▸ **Activity**
Reproduce word for word, from the entries below, the line with "intros req run p.", the line with "sent to subscribers", and every line between them, and nothing more.

Collected data:
(** The pagination block tells the truth, up to 300 matching rows and
    page 100: [totalPages], computed on doubles, is the number of pages
    that hold the matching rows; [hasNextPage] holds exactly when rows
    remain after the page; [hasPrevPage] holds on every page but the
    first. *)
Theorem listApplications_pagination (req : ListRequest) (flt : Faults)
    (s : Store) (rows : list ApplicationJson) (p : Pagination) (c : Conn) :
  respond (listApplications req) flt s = (Some (ListJson 200 (Some (rows, p))), c) ->
  totalItems p <= 300 ->
  currentPage p <= 100 ->
  currentPage p = default 1 (Query.page (req_query req))
  /\ itemsPerPage p = default 20 (Query.limit (req_query req))
  /\ totalPages p
     = Number ((totalItems p + itemsPerPage p - 1) / itemsPerPage p)
  /\ hasNextPage p = (currentPage p * itemsPerPage p <? totalItems p)
  /\ hasPrevPage p = (1 <? currentPage p).
Proof.
  intros Hrun. apply listApplications_cases in Hrun
    as [_ [[[=] _]|[[[=] _]|(Hval & _ & [= -> ->])]]].
  apply list_validators_bounds in Hval as [Hpage Hlimit].
  cbn [totalItems currentPage itemsPerPage totalPages hasNextPage hasPrevPage].
  set (page := default 1 (Query.page (req_query req))) in *.
  set (limit := default 20 (Query.limit (req_query req))) in *.
  set (count := Z.of_nat (length (matching (whereConditions req) s))).
  intros Hcount Hp. assert (0 <= count) as Hcount0 by lia.
  assert (Math_ceil (PrimFloat.div (Number count) (Number limit))
          = Number ((count + limit - 1) / limit)) as Hceil.
  { apply same_double_eq.
    apply (small_pairs totalPages_exact 1 100 0 301 totalPages_exact_small); lia. }
  pose proof (Z.div_mod (count + limit - 1) limit ltac:(lia)) as Hdiv.
  pose proof (Z.mod_pos_bound (count + limit - 1) limit ltac:(lia)) as Hmod.
  set (k := (count + limit - 1) / limit) in *.
  assert (0 <= k <= 300) as Hk by nia.
  split_and!; [done | done | exact Hceil | | apply Z.gtb_ltb].
  rewrite Hceil.
  pose proof (small_pairs less_exact 1 100 0 301 less_exact_small page k
                ltac:(lia) ltac:(lia)) as Hless.
  unfold less_exact in Hless. apply Bool.eqb_prop in Hless. rewrite Hless.
  destruct (Z.ltb_spec page k), (Z.ltb_spec (page * limit) count); try done; nia.
Qed.

Lemma listApplications_pagination_witness :
  let req := SampleQuery.request Sample.alice None (Some 1) (Some 1) in
  let run := respond (listApplications req) noFaults Sample.tracked in
  let p := {| currentPage := 1; totalPages := Number 1; totalItems := 1;
              itemsPerPage := 1; hasNextPage := false; hasPrevPage := false |} in
  run = (Some (ListJson 200 (Some (listed run.1, p))), run.2)
  /\ totalPages p = Number ((totalItems p + itemsPerPage p - 1) / itemsPerPage p)
  /\ hasNextPage p = (currentPage p * itemsPerPage p <? totalItems p)
  /\ hasPrevPage p = (1 <? currentPage p).
Proof.
  intros req run p.
  assert (run = (Some (ListJson 200 (Some (listed run.1, p))), run.2)) as Hrun
    by (vm_compute; reflexivity).
  split; [exact Hrun|].
  destruct (listApplications_pagination req noFaults Sample.tracked _ p _ Hrun)
    as (_ & _ & Hpages & Hnext & Hprev); [vm_compute; discriminate..|].
  split_and!; [exact Hpages | exact Hnext | exact Hprev].
Defined.
(* ===== verification/Prelude.v ===== *)
(** * Verification library of the Docker 1.2.0 engine

    This library translates the core logic of the Docker 1.2.0 daemon, the Go
    sources under src/docker1.2.0-master/, into executable definitions and
    proves what makes each part correct.  All file names below are relative
    to that directory.

    ** How the program is put together

    The daemon is an _engine_: a table of named jobs with textual arguments, an
    environment of key=value pairs, and streams for their output (engine/).
    Clients, the HTTP server, links between containers and the network driver
    all call jobs.  Starting a container runs a _monitor_ (daemon/monitor.go)
    that executes the process, changes the container's _state_
    (daemon/state.go) and restarts it by policy; each change is logged and
    sent to subscribers (events/).  Before the process starts, the _bridge
    driver_ (daemon/networkdriver/bridge) gives it an address from a pool
    (ipallocator), publishes ports (portmapper over portallocator, iptables
    and a proxy process), and links it to others (links/).  Names lead to
    containers through a graph database (pkg/graphdb) and to images through
    the tag store (graph/tags.go) and an index by unique prefix
    (pkg/truncindex).  The command line is parsed and merged with an image's
    configuration in opts/ and runconfig/.

    ** Files and what they model

    - Prelude: results, outcomes (return, panic, out of fuel), machine
      integers, loops on fuel, shared tactics.
    - GoStrings, GoNet, GoPath, GoSort: what the code uses of Go's strings,
      strconv, net, path and sort packages.
    - Ports: daemon/networkdriver/portallocator.  IPAlloc:
      daemon/networkdriver/ipallocator.  NetUtils: daemon/networkdriver/utils.go.
    - Iptables: pkg/iptables.  PortMapper: daemon/networkdriver/portmapper,
      over Ports and Iptables.  Bridge and BridgeSetup: the jobs and the setup
      of daemon/networkdriver/bridge, over NetUtils, IPAlloc and PortMapper.
      Links: links/, over Bridge.  Resolv: pkg/networkfs/resolvconf.
    - Env: engine/env.go.  Engine: engine/engine.go, job.go, streams.go.
    - State: daemon/state.go.  Monitor: daemon/monitor.go, over State.
    - Events: events/events.go.  StdCopy: utils/stdcopy.go.
    - Parsers: pkg/parsers, pkg/version, pkg/units, nat.  Opts: opts/.
      RunConfig: runconfig/, over Parsers and Opts.
    - Tags: pkg/truncindex and graph/tags.go.  GraphDB: pkg/graphdb.
    - Names: the containers of daemon/daemon.go and daemon/delete.go: their
      registration, names, links and removal, over State, Tags and GraphDB.
    - Layers: the differences between file trees (archive/changes.go), the
      layers they are exported as and their application (archive/diff.go);
      making or removing an entry changes the time of its directory.
    - Utf8: the runes of a Go string.  Flags: command-line flags (pkg/mflag).
    - Images: the graph of images and their layers (graph/graph.go, load.go,
      image/image.go, the driver vfs), with Tags' index.  ImageDelete: the
      deletion of images (daemon/image_delete.go), over Images, Tags and the
      containers of Names.
    - Create: the daemon's stores together - graph, tags, containers - and
      the making of containers and images (daemon/create.go, commit.go and
      the parts of daemon.go they call).  Stores: what the stores keep.
      Cached: the search for cached images.
    - Builder: Dockerfiles (daemon/build.go), against the interface
      [BuildDaemon]; GoJSON: Go's encoding/json for lists of strings.
      Builds and Rebuild: its theorems, the latter against the laws
      [BuildLaws].  BuildStore: the stores of Create as the builder's daemon,
      and the proof of the laws.
    - Devmapper: daemon/graphdriver/devmapper/devmapper.go, mount.go and
      attach_loopback.go, over the interface [Host].  DeviceSet: deviceset.go
      and driver.go, over Devmapper and JSONValues (objects of encoding/json).
      Devices: its theorems against the laws [PoolLaws] of a pool that
      records whose snapshot a device is; DeviceDemo: a pool that satisfies
      them, the witnesses and the crashes.
    - GoState: computations with a state and an error, shared by the
      components written as such.  Symlink: pkg/symlink.  Volumes:
      daemon/volumes.go, over Symlink.
    - JSONText: strings and streams of values of encoding/json.  Broadcast:
      pkg/broadcastwriter and pkg/jsonlog, over writers ([Sinks]) and times
      ([GoTime]).  Logs: pkg/tailfile and daemon/logs.go, over Broadcast.
    - Startup: daemon/container.go from Start to waitForStart, daemon/start.go,
      pkg/networkfs/etchosts and parts of daemon/utils.go and utils/utils.go,
      over Volumes, Bridge, Links, Resolv and State; surroundings are the
      classes [StartHost] and [Setup].  Lease: what a container holds of the
      bridge driver, the laws the start relies on.  Started: the theorems,
      against the laws [MountLaws]; StartDemo: their instances and witnesses.

    Operations have the names of the Go functions; an underscore is added where
    the name is a keyword or taken ([Set_]).  A method that changes its
    receiver takes the state and returns the new one; Go's value-and-error
    pair is [result]; a run-time panic is [Panic]; a loop that need not end
    takes fuel and returns [OutOfFuel] without it.  A mutex makes an operation
    one step; where the code releases it in the middle (State's two waiting
    methods) the halves are separate steps that interleave.

    ** Interfaces

    Code that is not under the source tree, and components whose contract is all
    that matters, are classes: [Tags.Trie] (the patricia trie) with an
    association list as instance, [Tags.ImageGraph] (the image store) with the
    graph of Images as instance, [Images.GraphDriver] (storage drivers) with
    the driver vfs as instance, [Iptables.IptablesLaws] (the rule list the
    iptables binary keeps) and [BridgeSetup.IptablesTable] (its [-C] command),
    each with a multiset of rules as instance, [GoSort.GoSort] (sort.Sort)
    with insertion sort, [GraphDB.QueryOrder] (the order of the rows of a
    query) with the stored order, [Builder.BuildDaemon] and its laws
    [Rebuild.BuildLaws] (what the builder does with the daemon) with the
    daemon's stores (BuildStore), [Devmapper.Host] (libdevmapper and the
    system calls) and [Devices.PoolLaws] (what a thin pool does with its
    messages) with the pool of DeviceDemo.  Clients' theorems use the laws only, and
    witnesses run on the instances.

    ** What the theorems show

    - Pools: [Ports.RequestPort_spec], [RequestPort_ReleasePort],
      [IPAlloc.RequestIP_next_spec], [RequestIP_ReleaseIP]: nothing is handed
      out twice, the next free port or address is found when there is one, and
      what is released is free again; [Ports.RequestPort_hangs_iff] says
      exactly when the search for a port never ends, and that it ends within
      one round otherwise.  Addresses are those of pools in which every
      address asked for lay in its network ([RequestIP_escapes_network]).
    - Networks: [NetUtils.NetworkRange_interval], [NetworkOverlaps_correct],
      [CheckOverlaps_correct]: the byte arithmetic against intervals.
    - Published ports, bridge and links: [PortMapper.Map_failures],
      [Bridge.Release_restores], [AllocatePort_once],
      [BridgeSetup.setupIPTables_rules], [createBridge_address],
      [Links.ToEnv_spec], [Enable_Disable]: the life cycle leaves pools, rules
      and mappings as they were; failures roll back.
    - Engine: [Engine.Tail_spec], [Run_reports], [ParseJob_words], and
      [Env]'s lemmas on typed values.
    - Containers: [State.State_invariant], [WaitStop_wakes],
      [Monitor.Start_policy] (the loop refines the policy),
      [Start_backoff], [Events.Events_run] (and [served_run], for the
      goroutines that log).
    - Names: [Tags.Set_tag], [ByID_DeleteAll], [TruncIndex_spec],
      [GraphDB.Set_Get], [graph_invariant], [children_correct], [Purge_spec].
    - Texts: [StdCopy.StdCopy_demux], [Parsers.ParseHost_normal],
      [ParsePortSpecs_spec], [Opts.ParseEnvFile_spec], [RunConfig.Merge_spec],
      [parseRun_safe], [Resolv.Build_roundtrip].
    - Containers and names together: [Names.create_Destroy] (the life of a
      name), [reserveName_spec], [circular_links_hang],
      [ContainerDestroy_volumes].
    - Layers: [Layers.Changes_ApplyLayer] (exported changes applied to the old
      tree give the new one, with the times of the directories the layer
      holds; of the others see [replaced_file_touches]), [ApplyLayer_escapes].
    - Flags: [Flags.Parse_render] (the words of any settings set exactly
      those), [Parse_errors] (a word that is wrong in any of the ways there
      are, and what is set before it), [Parse_ends], [FlagSet_types].
    - Images: [Images.graph_images] (what the graph keeps through registrations,
      deletions and restarts, where the driver may fail and only the rename
      of a deletion may not, for which see [Delete_rename_fails] and
      [rename_orphans]), [History_ends], [Register_spec],
      [Register_escapes]; [ImageDelete.DeleteImage_prunes] and
      [DeleteImage_keeps] (what a deletion removes and what it never does,
      under the same proviso),
      [DeleteImage_missing].
    - The builder: [Builds.Build_ends], [BuildStep_command] (the command of
      the configuration after each instruction, FROM and its triggers
      included), [buildCmdFromJson_forms], and [Rebuild.Build_again]:
      building a repeatable Dockerfile again finds every image, for every
      daemon that satisfies [BuildLaws], as [BuildStore.store_laws] shows of
      the stores.  The order in which the ports of an EXPOSE are printed is
      another at each build; the clock of the stores is any function.
      [Stores.Create_spec] and [Commit_found], [Cached.ImageGetCached_spec].
    - The device mapper: [Devices.AddDevice_atomic] (whatever fails, and
      wherever the daemon stops, a new device is there wholly or not at all),
      [serve_all_good] (on a host that is [steady]), [setupBaseImage_good],
      [restart_loads] (the numbers in the text of a file, read by
      [device_of]), [mounts_nest];
      [DeviceDemo.lost_device_returns] and [half_deleted_shares_id] are runs
      on which a stop of the daemon does harm later.
    - Volumes: [Volumes.prepareVolumes_spec] and [prepareVolumes_again];
      [Symlink.FollowSymlinkInScope_chroot] against a process's own
      resolution, [FollowSymlinkInScope_escapes].
    - Logs: [Broadcast.writers_receive], [Logs.TailFile_correct] and
      [ContainerLogs_shows]: what a container writes is what the job logs
      shows, up to lines that are not complete and bytes that are no UTF-8.
    - Starting: [Started.Start_failed] (a failing start leaves nothing
      behind, where proxies start and the interface the driver lists for the
      container is nobody's), [Start_running] (what the settings say is so:
      [Lease.published_at] says what a published port is),
      [Start_takes_others] (what it takes from others).
    Behaviour that is not what the code means is stated as it is:
    [Ports.RequestPort_hangs_iff], [Bridge.Release_twice_shares_address],
    [GraphDB.Set_cycle_hangs] and others say how it comes about.

    ** Bounds and fuel

    [Ports.findPort_fuel] is 16384, the 16383 ports of the range and one.
    [GraphDB.children] needs one unit per level; [children_correct] gives the
    number for a bounded depth and the condition for an unbounded one.
    StdCopy's loop takes a frame of at least eight bytes per turn, so the
    number of bytes and one is enough.  [Opts.scan] keeps bufio.Scanner's limit
    of 65536 bytes per line.  [Monitor.Start_backoff] is stated for the
    attempts after which the doubled delay still fits 64 bits.
    [Builder.BuildStep] has fuel two, enough by [Builds.Build_ends];
    [Stores.walk_fuel], one more than there are images, is enough for the
    depth of an image ([Stores.CheckDepth_returns]).  The search for a device
    identifier gets more than the 2^24 identifiers there are, and the waits
    for a device keep the code's 1000 tries.  int32 and int64
    values wrap where the code computes with them (IPAlloc, Monitor, GraphDB's
    depth); elsewhere Go's int is Z.

    ** Not modelled

    The client and the HTTP server (printing and request routing), process
    execution (execdriver), the drivers aufs and btrfs, archives on disk, and the registry's HTTP sessions are
    I/O around system calls or third-party packages.  Vendored code, tests and
    packaging are left out. *)

From stdpp Require Import base gmap sets list strings.
From Stdlib Require Import ZArith Lia.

▸ **Written reply**
  intros req run p.
  assert (run = (Some (ListJson 200 (Some (listed run.1, p))), run.2)) as Hrun
    by (vm_compute; reflexivity).
  split; [exact Hrun|].
  destruct (listApplications_pagination req noFaults Sample.tracked _ p _ Hrun)
    as (_ & _ & Hpages & Hnext & Hprev); [vm_compute; discriminate..|].
  split_and!; [exact Hpages | exact Hnext | exact Hprev].
Defined.
(* ===== verification/Prelude.v ===== *)
(** * Verification library of the Docker 1.2.0 engine

    This library translates the core logic of the Docker 1.2.0 daemon, the Go
    sources under src/docker1.2.0-master/, into executable definitions and
    proves what makes each part correct.  All file names below are relative
    to that directory.

    ** How the program is put together

    The daemon is an _engine_: a table of named jobs with textual arguments, an
    environment of key=value pairs, and streams for their output (engine/).
    Clients, the HTTP server, links between containers and the network driver
    all call jobs.  Starting a container runs a _monitor_ (daemon/monitor.go)
    that executes the process, changes the container's _state_
    (daemon/state.go) and restarts it by policy; each change is logged and
    sent to subscribers (events/).  Before the process starts, the _bridge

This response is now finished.